__What the task asks__.
Write all of the lines below out again, exactly as they stand.
- - -
(** C3. A blank line never produces an item. (1) Removing from a stream a
    blank line (empty, or a lone carriage return) that stands between
    terminators leaves the run unchanged. (2) When the stream ends right after
    a terminator, so that the remainder is empty, the end of the stream adds
    nothing to what was yielded while the chunks were consumed. (3) The single
    chunk made of two terminators, the text {"a":1} and two terminators
    yields exactly the one item that the text decodes to. *)
Theorem blank_lines_skipped :
  (forall chunks chunks' pre blank post,
     complete_lines pre = true -> blank = [] \/ blank = [CR] ->
     concat chunks = pre ++ blank ++ LF :: post ->
     concat chunks' = pre ++ post ->
     getAsyncIterable chunks = getAsyncIterable chunks') /\
  (forall chunks,
     complete_lines (concat chunks) = true ->
     getAsyncIterable chunks =
       Run (feed [] chunks).1
           (match (feed [] chunks).2 with
            | Buffered _ => Completed
            | Aborted line => DecodeError line
            end)) /\
  (forall v,
     decode json_a1 = Some v ->
     getAsyncIterable [[LF; LF] ++ json_a1 ++ [LF; LF]] = Run [v] Completed).
Proof.
  split; [|split].
  - intros chunks chunks' pre blank post Hpre Hblank Hc Hc'.
    rewrite !getAsyncIterable_concat, Hc, Hc'.
    by rewrite !(drain_split _ _ Hpre), (drain_blank _ _ Hblank).
  - intros chunks Hcomplete. unfold NDJSON.getAsyncIterable.
    rewrite feed_drain by apply not_elem_of_nil. simpl.
    destruct (drain (concat chunks)) as [ys [buf|line]] eqn:E; [|done].
    rewrite (drain_complete _ _ _ Hcomplete E). unfold NDJSON.close, after.
    simpl. by rewrite app_nil_r.
  - intros v Hv. rewrite getAsyncIterable_single.
    change ([LF; LF] ++ json_a1 ++ [LF; LF])
      with ([] ++ LF :: [] ++ LF :: json_a1 ++ LF :: [] ++ LF :: []).
    rewrite !drain_blank by (by left).
    rewrite drain_line by (by apply (bool_decide_unpack _)).
    rewrite (strip_cr_id json_a1) by done.
    unfold json_a1 in *. cbv beta iota.
    rewrite Hv, drain_blank by (by left). by rewrite drain_nil.
Qed.
(** Modelled from the spec: the polling primitives of internal/reg are not
    under src/; the spec (sections 4.3, 5 and 9) describes them as
    busy-wait register polling, with a deadline or cancellable. *)

(** [reg.Wait]: poll until the condition holds, without deadline. *)
Fixpoint poll (k : nat) (rd : nat -> Z) (p : Z -> bool) (s : TSt) : option TSt :=
  match k with
  | O => None
  | S k' => if p (u32 (rd (clock s))) then Some (tick s) else poll k' rd p (tick s)
  end.

Definition wait (rd : nat -> Z) (p : Z -> bool) : TM unit :=
  fun fuel s => match poll fuel rd p s with
                | Some s' => Some (tt, s')
                | None => None
                end.

(** [reg.WaitFor(timeout, ...)]: at most [d] polls (one per time unit of
    the deadline); [true] when the condition was seen. *)
Fixpoint poll_for (d : nat) (rd : nat -> Z) (p : Z -> bool) (s : TSt) : bool * TSt :=
  match d with
  | O => (false, s)
  | S d' => if p (u32 (rd (clock s))) then (true, tick s) else poll_for d' rd p (tick s)
  end.

Definition wait_for (d : nat) (rd : nat -> Z) (p : Z -> bool) : TM bool :=
  fun _ s => Some (poll_for d rd p s).

(** [reg.WaitSignal(done, ...)]: poll until the condition holds ([true]) or
    the channel is closed ([false]). *)
Section Signal.
Variable done : nat -> bool.
(** * LiteX BIOS SD-card loader ([libbase/spi.c]): shallow embedding

    The C functions of [spi.c] are embedded as Rocq functions over an
    explicit machine state: the SPI core's registers with the card behind
    them, the byte-addressed RAM, and the file's global variables.

    Conventions.
    - Integers are [Z]; the wrap-around of [unsigned char], [unsigned short]
      and of the 32-bit [unsigned int]/[unsigned long]/pointers of the
      RISC-V target is written out with [wrap8], [wrap16], [wrap32].
    - The packed structures are little endian, as on the target.
    - [printf] output is not part of the state.
    - Loop counters of type [int] are not wrapped: none of the loops
      reaches [INT_MAX] for a sector size above 2.
    - The card is an arbitrary machine behind the SPI core (class
      [SpiCard]); the state keeps two records that no function reads, the
      bytes sent on MOSI and the calls of [readSector], so that statements
      can speak of what was sent and asked for.
    - The file's global variables are fields of the state, beside the
      RAM: a store through [storage] or [address] is taken not to reach
      them, which in the code is the caller's duty.
    - A division by zero is reported as the outcome [Undefined]; the only
      loop of the file without a bound of its own (the directory scan of
      [spi_sdcard_readFile]) takes fuel and reports [OutOfFuel]. *)

From Stdlib Require Import ZArith List Bool Lia String Ascii.
Import ListNotations.
Local Open Scope Z_scope.

(** ** Machine integers *)

Definition wrap8 (z : Z) : Z := z mod 2 ^ 8.
Definition wrap16 (z : Z) : Z := z mod 2 ^ 16.
Definition wrap32 (z : Z) : Z := z mod 2 ^ 32.

(** ** Constants of [spi.c] *)

Definition CS_HIGH : Z := 0x00.
Definition CS_LOW : Z := 0x01.
Definition ONEBYTE : Z := 0x0800.
Definition SPI_START : Z := 0x01.
Definition SPI_DONE : Z := 0x01.
Definition SUCCESS : Z := 0x01.
Definition FAILURE : Z := 0x00.

(** ** The card behind the SPI core

    The card is any machine that answers one byte for each byte clocked
    out to it.  [shift] takes the byte driven on MOSI and gives the byte
    sampled on MISO, the number of status polls the transfer stays busy
    for, and the card's next state; [select] is the chip-select line. *)

Class SpiCard (C : Type) : Type := {
  shift : Z -> C -> Z * nat * C;
  select : Z -> C -> C
}.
- - -
__Exercise result__.
(** C3. A blank line never produces an item. (1) Removing from a stream a
    blank line (empty, or a lone carriage return) that stands between
    terminators leaves the run unchanged. (2) When the stream ends right after
    a terminator, so that the remainder is empty, the end of the stream adds
    nothing to what was yielded while the chunks were consumed. (3) The single
    chunk made of two terminators, the text {"a":1} and two terminators
    yields exactly the one item that the text decodes to. *)
Theorem blank_lines_skipped :
  (forall chunks chunks' pre blank post,
     complete_lines pre = true -> blank = [] \/ blank = [CR] ->
     concat chunks = pre ++ blank ++ LF :: post ->
     concat chunks' = pre ++ post ->
     getAsyncIterable chunks = getAsyncIterable chunks') /\
  (forall chunks,
     complete_lines (concat chunks) = true ->
     getAsyncIterable chunks =
       Run (feed [] chunks).1
           (match (feed [] chunks).2 with
            | Buffered _ => Completed
            | Aborted line => DecodeError line
            end)) /\
  (forall v,
     decode json_a1 = Some v ->
     getAsyncIterable [[LF; LF] ++ json_a1 ++ [LF; LF]] = Run [v] Completed).
Proof.
  split; [|split].
  - intros chunks chunks' pre blank post Hpre Hblank Hc Hc'.
    rewrite !getAsyncIterable_concat, Hc, Hc'.
    by rewrite !(drain_split _ _ Hpre), (drain_blank _ _ Hblank).
  - intros chunks Hcomplete. unfold NDJSON.getAsyncIterable.
    rewrite feed_drain by apply not_elem_of_nil. simpl.
    destruct (drain (concat chunks)) as [ys [buf|line]] eqn:E; [|done].
    rewrite (drain_complete _ _ _ Hcomplete E). unfold NDJSON.close, after.
    simpl. by rewrite app_nil_r.
  - intros v Hv. rewrite getAsyncIterable_single.
    change ([LF; LF] ++ json_a1 ++ [LF; LF])
      with ([] ++ LF :: [] ++ LF :: json_a1 ++ LF :: [] ++ LF :: []).
    rewrite !drain_blank by (by left).
    rewrite drain_line by (by apply (bool_decide_unpack _)).
    rewrite (strip_cr_id json_a1) by done.
    unfold json_a1 in *. cbv beta iota.
    rewrite Hv, drain_blank by (by left). by rewrite drain_nil.
Qed.
(** Modelled from the spec: the polling primitives of internal/reg are not
    under src/; the spec (sections 4.3, 5 and 9) describes them as
    busy-wait register polling, with a deadline or cancellable. *)

(** [reg.Wait]: poll until the condition holds, without deadline. *)
Fixpoint poll (k : nat) (rd : nat -> Z) (p : Z -> bool) (s : TSt) : option TSt :=
  match k with
  | O => None
  | S k' => if p (u32 (rd (clock s))) then Some (tick s) else poll k' rd p (tick s)
  end.

Definition wait (rd : nat -> Z) (p : Z -> bool) : TM unit :=
  fun fuel s => match poll fuel rd p s with
                | Some s' => Some (tt, s')
                | None => None
                end.

(** [reg.WaitFor(timeout, ...)]: at most [d] polls (one per time unit of
    the deadline); [true] when the condition was seen. *)
Fixpoint poll_for (d : nat) (rd : nat -> Z) (p : Z -> bool) (s : TSt) : bool * TSt :=
  match d with
  | O => (false, s)
  | S d' => if p (u32 (rd (clock s))) then (true, tick s) else poll_for d' rd p (tick s)
  end.

Definition wait_for (d : nat) (rd : nat -> Z) (p : Z -> bool) : TM bool :=
  fun _ s => Some (poll_for d rd p s).

(** [reg.WaitSignal(done, ...)]: poll until the condition holds ([true]) or
    the channel is closed ([false]). *)
Section Signal.
Variable done : nat -> bool.
(** * LiteX BIOS SD-card loader ([libbase/spi.c]): shallow embedding

    The C functions of [spi.c] are embedded as Rocq functions over an
    explicit machine state: the SPI core's registers with the card behind
    them, the byte-addressed RAM, and the file's global variables.

    Conventions.
    - Integers are [Z]; the wrap-around of [unsigned char], [unsigned short]
      and of the 32-bit [unsigned int]/[unsigned long]/pointers of the
      RISC-V target is written out with [wrap8], [wrap16], [wrap32].
    - The packed structures are little endian, as on the target.
    - [printf] output is not part of the state.
    - Loop counters of type [int] are not wrapped: none of the loops
      reaches [INT_MAX] for a sector size above 2.
    - The card is an arbitrary machine behind the SPI core (class
      [SpiCard]); the state keeps two records that no function reads, the
      bytes sent on MOSI and the calls of [readSector], so that statements
      can speak of what was sent and asked for.
    - The file's global variables are fields of the state, beside the
      RAM: a store through [storage] or [address] is taken not to reach
      them, which in the code is the caller's duty.
    - A division by zero is reported as the outcome [Undefined]; the only
      loop of the file without a bound of its own (the directory scan of
      [spi_sdcard_readFile]) takes fuel and reports [OutOfFuel]. *)

From Stdlib Require Import ZArith List Bool Lia String Ascii.
Import ListNotations.
Local Open Scope Z_scope.

(** ** Machine integers *)

Definition wrap8 (z : Z) : Z := z mod 2 ^ 8.
Definition wrap16 (z : Z) : Z := z mod 2 ^ 16.
Definition wrap32 (z : Z) : Z := z mod 2 ^ 32.

(** ** Constants of [spi.c] *)

Definition CS_HIGH : Z := 0x00.
Definition CS_LOW : Z := 0x01.
Definition ONEBYTE : Z := 0x0800.
Definition SPI_START : Z := 0x01.
Definition SPI_DONE : Z := 0x01.
Definition SUCCESS : Z := 0x01.
Definition FAILURE : Z := 0x00.

(** ** The card behind the SPI core

    The card is any machine that answers one byte for each byte clocked
    out to it.  [shift] takes the byte driven on MOSI and gives the byte
    sampled on MISO, the number of status polls the transfer stays busy
    for, and the card's next state; [select] is the chip-select line. *)

Class SpiCard (C : Type) : Type := {
  shift : Z -> C -> Z * nat * C;
  select : Z -> C -> C
}.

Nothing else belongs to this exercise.